Поэтому, когда Аввакум говорит о «крестоборной ереси никонианской», меня до глубины души поражает не только его богословская безграмотность, но и его запредельная наглость. Ни форма креста, ни способ перстосложения при крестном знамении не имеют ни какого отношения к догматике, а потому и ересью быть не могут. К тому же невозможно понять, как может отдельный священник безо всякого соборного определения решать, что есть ересь. Между тем, Аввакум совершенно спокойно заявляет: «Мы же …, не умолчав, почали обличать еретика…» А подумать, прежде чем обличать? Но Аввакум призывает: «Мучься за сложение перст, не рассуждай много…» А рассуждать-то было надо. Причем именно много. Соборно надо было рассуждать. Впрочем, Аввакум мог и против собора пойти, объявив его еретическим. Он полагал собственный разум единственным и безупречным критерием истины, при этом разума имел с гулькин нос, но главная проблема Аввакума была не в глупости, а в беспредельной гордыне. Вот поразительный факт: этот человек, казалось бы, дышал Христом, Который был для него единственным смыслом жизни, да и самой жизнью, но он при этом имел мышление совершенно нецерковное, это такой герой-одиночка, совсем не понимающий, что такое Церковь.
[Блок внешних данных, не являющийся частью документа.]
Lemma scan_budget (b : nat) :
  (forall s, (2 * List.length s < b)%nat -> consumes (scan_once b s) s) /\
  (forall s acc, (2 * List.length s + 1 < b)%nat -> consumes (parse_object b s acc) s) /\
  (forall s acc, (2 * List.length s + 1 < b)%nat -> consumes (parse_array b s acc) s).
Proof.
  induction b as [|b (IHs & IHo & IHa)]; [repeat split; intros; lia|].
  assert (Hs : forall s, (2 * List.length s < S b)%nat -> consumes (scan_once (S b) s) s).
  { intros [|c r] Hb; [apply consumes_malformed|].
    cbn [List.length] in Hb. rewrite scan_once_eq.
    destruct (c =? 34).
    { destruct (scanstring r) as [[v rest]|] eqn:E; [|apply consumes_malformed].
      apply scanstring_length in E. apply consumes_scanned. cbn [List.length]. lia. }
    destruct (c =? 123).
    { pose proof (skip_whitespace_length r) as Hw.
      destruct (skip_whitespace r) as [|c' r']; [apply consumes_malformed|].
      cbn [List.length] in Hw.
      destruct (c' =? 125); [apply consumes_scanned; cbn [List.length]; lia|].
      apply consumes_weaken with (s' := c' :: r'); [|cbn [List.length]; lia].
      apply IHo. cbn [List.length]. lia. }
    destruct (c =? 91).
    { pose proof (skip_whitespace_length r) as Hw.
      destruct (skip_whitespace r) as [|c' r']; [apply consumes_malformed|].
      cbn [List.length] in Hw.
      destruct (c' =? 93); [apply consumes_scanned; cbn [List.length]; lia|].
      apply consumes_weaken with (s' := c' :: r'); [|cbn [List.length]; lia].
      apply IHa. cbn [List.length]. lia. }
    destruct (strip_prefix (py "null") (c :: r)) eqn:E1;
      [eapply consumes_prefix; [|exact E1]; discriminate|].
    destruct (strip_prefix (py "true") (c :: r)) eqn:E2;
      [eapply consumes_prefix; [|exact E2]; discriminate|].
    destruct (strip_prefix (py "false") (c :: r)) eqn:E3;
      [eapply consumes_prefix; [|exact E3]; discriminate|].
    destruct (strip_prefix (py "NaN") (c :: r)) eqn:E4;
      [eapply consumes_prefix; [|exact E4]; discriminate|].
    destruct (strip_prefix (py "Infinity") (c :: r)) eqn:E5;
      [eapply consumes_prefix; [|exact E5]; discriminate|].
    destruct (strip_prefix (py "-Infinity") (c :: r)) eqn:E6;
      [eapply consumes_prefix; [|exact E6]; discriminate|].
    destruct (match_number (c :: r)) as [[v rest]|] eqn:E7; [|apply consumes_malformed].
    apply match_number_length in E7. now apply consumes_scanned. }
  split; [exact Hs|]. split.
  - intros [|q r] acc Hb; [apply consumes_malformed|].
    cbn [List.length] in Hb. rewrite parse_object_eq.
    destruct (negb (q =? 34)); [apply consumes_malformed|].
    destruct (scanstring r) as [[key r1]|] eqn:E; [|apply consumes_malformed].
    apply scanstring_length in E.
    pose proof (skip_whitespace_length r1) as Hw1.
    destruct (skip_whitespace r1) as [|colon r2]; [apply consumes_malformed|].
    cbn [List.length] in Hw1.
    destruct (negb (colon =? 58)); [apply consumes_malformed|].
    pose proof (skip_whitespace_length r2) as Hw2.
    destruct (IHs (skip_whitespace r2) ltac:(lia)) as [Hne Hlen].
    destruct (scan_once b (skip_whitespace r2)) as [v r3| |] eqn:E3;
      [|apply consumes_malformed|congruence].
    specialize (Hlen v r3 eq_refl).
    pose proof (skip_whitespace_length r3) as Hw3.
    destruct (skip_whitespace r3) as [|d r4]; [apply consumes_malformed|].
    cbn [List.length] in Hw3.
    destruct (d =? 125); [apply consumes_scanned; cbn [List.length]; lia|].
    destruct (d =? 44); [|apply consumes_malformed].
    pose proof (skip_whitespace_length r4) as Hw4.
    apply consumes_weaken with (s' := skip_whitespace r4); [|cbn [List.length]; lia].
    apply IHo. lia.
  - intros s acc Hb. rewrite parse_array_eq.
    destruct (IHs s ltac:(lia)) as [Hne Hlen].
    destruct (scan_once b s) as [v r1| |] eqn:E1;
      [|apply consumes_malformed|congruence].
    specialize (Hlen v r1 eq_refl).
    pose proof (skip_whitespace_length r1) as Hw1.
    destruct (skip_whitespace r1) as [|d r2]; [apply consumes_malformed|].
    cbn [List.length] in Hw1.
    destruct (d =? 93); [apply consumes_scanned; lia|].
    destruct (d =? 44); [|apply consumes_malformed].
    pose proof (skip_whitespace_length r2) as Hw2.
    apply consumes_weaken with (s' := skip_whitespace r2); [|lia].
    apply IHa. lia.
Qed.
Нет ни каких сомнений в том, что никонова реформа была ненужной и вредной. В Церкви всё взаимосвязано и переплетено: и обряды, и обычаи, и каноны, и догматы. Не всё в Церкви имеет отношение к Истине, но всё в конечном итоге существует для хранения Истины. Никон этих тонкостей совершенно не понимал, поэтому наломал великих дров без каких-либо реальных причин. Но Никон не был еретиком и ни каких ересей в Русскую Церковь не ввел. По поводу его новшеств можно было протестовать, можно было с ним спорить, можно было скрипеть зубами, глядя на то, как реализуются некоторые его благоглупости, особенно исправление богослужебных книг. Но нельзя было по этому поводу уходить в раскол, нельзя было разрушать церковное единство, нельзя было заявлять, что Никон для них больше не патриарх, поскольку такое вытворяет.
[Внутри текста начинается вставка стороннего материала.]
(** X1. When the validation test and the update can run (non-zero
    [valInterval], [optimizer_schedule] bound on the warmup path), the
    training loop completes and enters exactly the iterations
    [start_iter, ..., num_iter - 1], each once and in this order; when
    [start_iter >= num_iter] it enters none. *)
Theorem training_loop_runs_the_range `{Externals} opt st :
  valInterval opt ≠ 0 →
  schedule_bound opt st →
  ∃ st', training_loop opt st = (Ok tt, st') ∧
         iterations (st_trace st') =
           iterations (st_trace st)
           ++ seqZ (st_start_iter st) (num_iter opt - st_start_iter st).
Proof.
  intros Hv Hb. unfold training_loop. unfold bind at 1. unfold get at 1. simpl.
  destruct (loop_structure opt (Z.to_nat (num_iter opt - st_start_iter st))
              (st_start_iter st) st Hv Hb) as (st' & Hrun & _ & Hit & _).
  exists st'. split; [exact Hrun|]. by rewrite Hit, seqZ_to_nat.
Qed.

Lemma training_loop_runs_the_range_witness :
  let W := toy accuracies_run in
  let opt := toy_options "" "" 5 10 in
  ∃ st', @training_loop W opt (set_start_iter 2 (toy_state accuracies_run opt ∅))
         = (Ok tt, st') ∧
         iterations (st_trace st') = [2; 3; 4].
Proof.
  intros W opt.
  destruct (@training_loop_runs_the_range W opt
              (set_start_iter 2 (toy_state accuracies_run opt ∅)))
    as (st' & Hrun & Hit).
  - discriminate.
  - intros Hw. vm_compute in Hw. discriminate.
  - exists st'. split; [exact Hrun|]. rewrite Hit. reflexivity.
Defined.

(** X2. The periodic checkpoint follows the iteration number alone: a
    completed loop writes a full checkpoint after exactly the iterations [j]
    of its range with [(j+1) mod 1000 = 0], in order, to the file
    [iter_<j+1>.pth] and with [j] as its step, whatever [valInterval] is. *)
Theorem periodic_checkpoint_cadence `{Externals} opt n i st :
  valInterval opt ≠ 0 →
  schedule_bound opt st →
  ∃ st', loop opt n i st = (Ok tt, st') ∧
         periodic_saves (st_trace st') =
           periodic_saves (st_trace st)
           ++ ((λ j, (saved_models opt ("iter_" +:+ pretty (j + 1) +:+ ".pth"), j))
                 <$> filter (λ j, (j + 1) mod 1000 = 0) (seqZ i (Z.of_nat n))).
Proof.
  intros Hv Hb.
  destruct (loop_structure opt n i st Hv Hb) as (st' & Hrun & _ & _ & Hps). eauto.
Qed.

Lemma periodic_checkpoint_cadence_witness :
  let W := toy accuracies_run in
  let opt := toy_options "" "" 2500 7 in
  ∃ st', @loop W opt 2500 0 (toy_state accuracies_run opt ∅) = (Ok tt, st') ∧
         periodic_saves (st_trace st') =
           [("./saved_models/demo/iter_1000.pth", 999);
            ("./saved_models/demo/iter_2000.pth", 1999)].
Proof.
  intros W opt.
  destruct (@periodic_checkpoint_cadence W opt 2500%nat 0 (toy_state accuracies_run opt ∅))
    as (st' & Hrun & Hps).
  - discriminate.
  - intros Hw. vm_compute in Hw. discriminate.
  - exists st'. split; [exact Hrun|]. rewrite Hps. vm_compute. reflexivity.
Defined.

(** ** A zero validation interval *)

(** Iteration 0 never evaluates the modulus: it completes for any
    [valInterval], validates nothing and writes nothing. *)
Lemma iteration_zero `{Externals} opt st :
  schedule_bound opt st →
  ∃ st', iteration opt 0 st = (Ok tt, st') ∧
         schedule_bound opt st' ∧
         st_files st' = st_files st ∧
         st_trace st' =
           st_trace st ++ Iteration 0 :: update_events opt (st_optimizer_schedule st).
Proof.
  intros Hb.
  assert (Hb0 : schedule_bound opt (log_event (Iteration 0) st)) by exact Hb.
  destruct (update_parameters_run opt
              (backward 0 (st_model (log_event (Iteration 0) st)))
              _ Hb0) as (st1 & Hrun1 & Hb1 & _ & _ & Hf1 & Htr1).
  exists st1. split; [|split; [exact Hb1|split; [exact Hf1|]]].
  - unfold iteration.
    unfold bind at 1. unfold modify at 1. simpl.
    unfold bind at 1. unfold get at 1. simpl.
    unfold bind at 1. simpl in Hrun1. rewrite Hrun1.
    unfold validation_part, periodic_save. run. reflexivity.
  - rewrite Htr1. simpl. by rewrite <- app_assoc.
Qed.

(** A later iteration raises on the modulus, after its update and before
    any validation or checkpoint. *)
Lemma iteration_zero_interval `{Externals} opt i st :
  valInterval opt = 0 →
  0 < i →
  schedule_bound opt st →
  ∃ st', iteration opt i st = (Raise ZeroDivisionError, st') ∧
         st_files st' = st_files st ∧
         st_trace st' =
           st_trace st ++ Iteration i :: update_events opt (st_optimizer_schedule st).
Proof.
  intros Hv Hi Hb.
  assert (Hb0 : schedule_bound opt (log_event (Iteration i) st)) by exact Hb.
  destruct (update_parameters_run opt
              (backward i (st_model (log_event (Iteration i) st)))
              _ Hb0) as (st1 & Hrun1 & Hb1 & _ & _ & Hf1 & Htr1).
  exists st1. split; [|split; [exact Hf1|]].
  - unfold iteration.
    unfold bind at 1. unfold modify at 1. simpl.
    unfold bind at 1. unfold get at 1. simpl.
    unfold bind at 1. simpl in Hrun1. rewrite Hrun1.
    unfold bind at 1. by rewrite (validation_part_zero_interval opt i st1 Hv Hi).
  - rewrite Htr1. simpl. by rewrite <- app_assoc.
Qed.

(** X3. With [valInterval = 0] the run does not fail at once: the test
    [i > 0 and ...] skips the modulus on iteration 0, and the first iteration
    [i > 0] raises [ZeroDivisionError] after its parameter update. From a
    start iteration [s >= 0] with an iteration above 0 left to run, the loop
    enters iteration [s] (and iteration 1 too when [s = 0]), validates
    nothing, writes no file, and raises. *)
Theorem zero_interval_raises_after_update `{Externals} opt st :
  valInterval opt = 0 →
  schedule_bound opt st →
  0 ≤ st_start_iter st →
  Z.max (st_start_iter st) 1 < num_iter opt →
  ∃ st', training_loop opt st = (Raise ZeroDivisionError, st') ∧
         iterations (st_trace st') =
           iterations (st_trace st)
           ++ seqZ (st_start_iter st) (if st_start_iter st =? 0 then 2 else 1) ∧
         validations (st_trace st') = validations (st_trace st) ∧
         st_files st' = st_files st.
Proof.
  intros Hv Hb H0 Hlt. unfold training_loop. unfold bind at 1. unfold get at 1. simpl.
  destruct (Z.eqb_spec (st_start_iter st) 0) as [Hs|Hs].
  - rewrite Hs in *.
    destruct (Z.to_nat (num_iter opt - 0)) as [|[|n]] eqn:Hn; [lia|lia|].
    destruct (iteration_zero opt st Hb) as (st1 & Hrun1 & Hb1 & Hf1 & Htr1).
    destruct (iteration_zero_interval opt 1 st1 Hv ltac:(lia) Hb1)
      as (st2 & Hrun2 & Hf2 & Htr2).
    exists st2. split; [|split; [|split]].
    + simpl. unfold bind at 1. rewrite Hrun1. simpl.
      change (0 + 1) with 1. unfold bind at 1. by rewrite Hrun2.
    + rewrite Htr2, Htr1.
      change (Iteration ?j :: ?l) with ([Iteration j] ++ l).
      rewrite !iterations_app.
      rewrite !(proj1 (update_events_quiet opt _)), <- !app_assoc. reflexivity.
    + rewrite Htr2, Htr1.
      change (Iteration ?j :: ?l) with ([Iteration j] ++ l).
      rewrite !validations_app.
      assert (Hq : ∀ sched, validations (update_events opt sched) = []).
      { intros sched. unfold update_events.
        destruct (_ && _); [destruct sched|destruct (str_in _ _)]; done. }
      rewrite !Hq. simpl. by rewrite !app_nil_r.
    + by rewrite Hf2, Hf1.
  - destruct (Z.to_nat (num_iter opt - st_start_iter st)) as [|n] eqn:Hn; [lia|].
    destruct (iteration_zero_interval opt (st_start_iter st) st Hv ltac:(lia) Hb)
      as (st1 & Hrun1 & Hf1 & Htr1).
    exists st1. split; [|split; [|split]].
    + simpl. unfold bind at 1. by rewrite Hrun1.
    + rewrite Htr1.
      change (Iteration ?j :: ?l) with ([Iteration j] ++ l).
      rewrite !iterations_app, (proj1 (update_events_quiet opt _)). reflexivity.
    + rewrite Htr1.
      change (Iteration ?j :: ?l) with ([Iteration j] ++ l).
      rewrite !validations_app.
      assert (Hq : ∀ sched, validations (update_events opt sched) = []).
      { intros sched. unfold update_events.
        destruct (_ && _); [destruct sched|destruct (str_in _ _)]; done. }
      rewrite Hq. simpl. by rewrite !app_nil_r.
    + exact Hf1.
Qed.

Lemma zero_interval_raises_after_update_witness :
  let W := toy accuracies_run in
  let opt := toy_options "" "" 30 0 in
  ∃ st', @training_loop W opt (toy_state accuracies_run opt ∅)
         = (Raise ZeroDivisionError, st') ∧
         iterations (st_trace st') = [0; 1] ∧
         validations (st_trace st') = [] ∧
         st_files st' = ∅.
Proof.
  intros W opt.
  destruct (@zero_interval_raises_after_update W opt (toy_state accuracies_run opt ∅))
    as (st' & Hrun & Hit & Hval & Hf).
  - reflexivity.
  - intros Hw. vm_compute in Hw. discriminate.
  - vm_compute. discriminate.
  - reflexivity.
  - exists st'. split; [exact Hrun|]. split; [|split]; assumption.
Defined.

(** ** More on the best-metric trackers *)

Lemma Qlt_bool_irrefl (x : Q) : Qlt_bool x x = false.
Proof. apply Qlt_bool_false. apply Qle_refl. Qed.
Церковному люду во все века постоянно что-то не нравится в действиях иерархии, но это не повод для раскола. Раскол — это страшно. Не даром говорят, что раскольники раздирают цельнотканый хитон Христов. Не даром говорят, что грех раскола не смывается даже кровью. В Церкви есть только одна реальная причина для разрыва молитвенного общения — ересь. С еретиками общения быть не может, и разрыв с ними, это уже не разрыв с Церковью, это как раз попытка в ней остаться. Никон не был еретиком, а значит вся борьба Аввакума и его сторонников с никонианами, это деятельность антицерковная, то есть по сути антихристианская, потому что Глава Церкви — Христос. Дурость Никона Церковь в конечном итоге довольно легко и быстро переварила. Дурость Аввакума Церковь за 300 лет не смогла переварить. За столетия бесчисленное количество христианских душ оказалось погублено из-за того, что Аввакум с поразительной легкостью назвал ересью то, что ересью не является.
Есть мудрый завет: «Следите за тем, православно ли проповедуют ваши епископы, а во всем остальном будьте у них в послушании». То есть всем нам, включая мирян, заповедано следить за догматической чистотой епископской проповеди, оценивать её на предмет наличия ереси. Великий и страшный долг. Исполнять его надо с предельной осторожностью. Мы можем что-то обсуждать, о чем-то спорить, но выносить вердикт относительно того, что есть ересь единолично ни кто не может.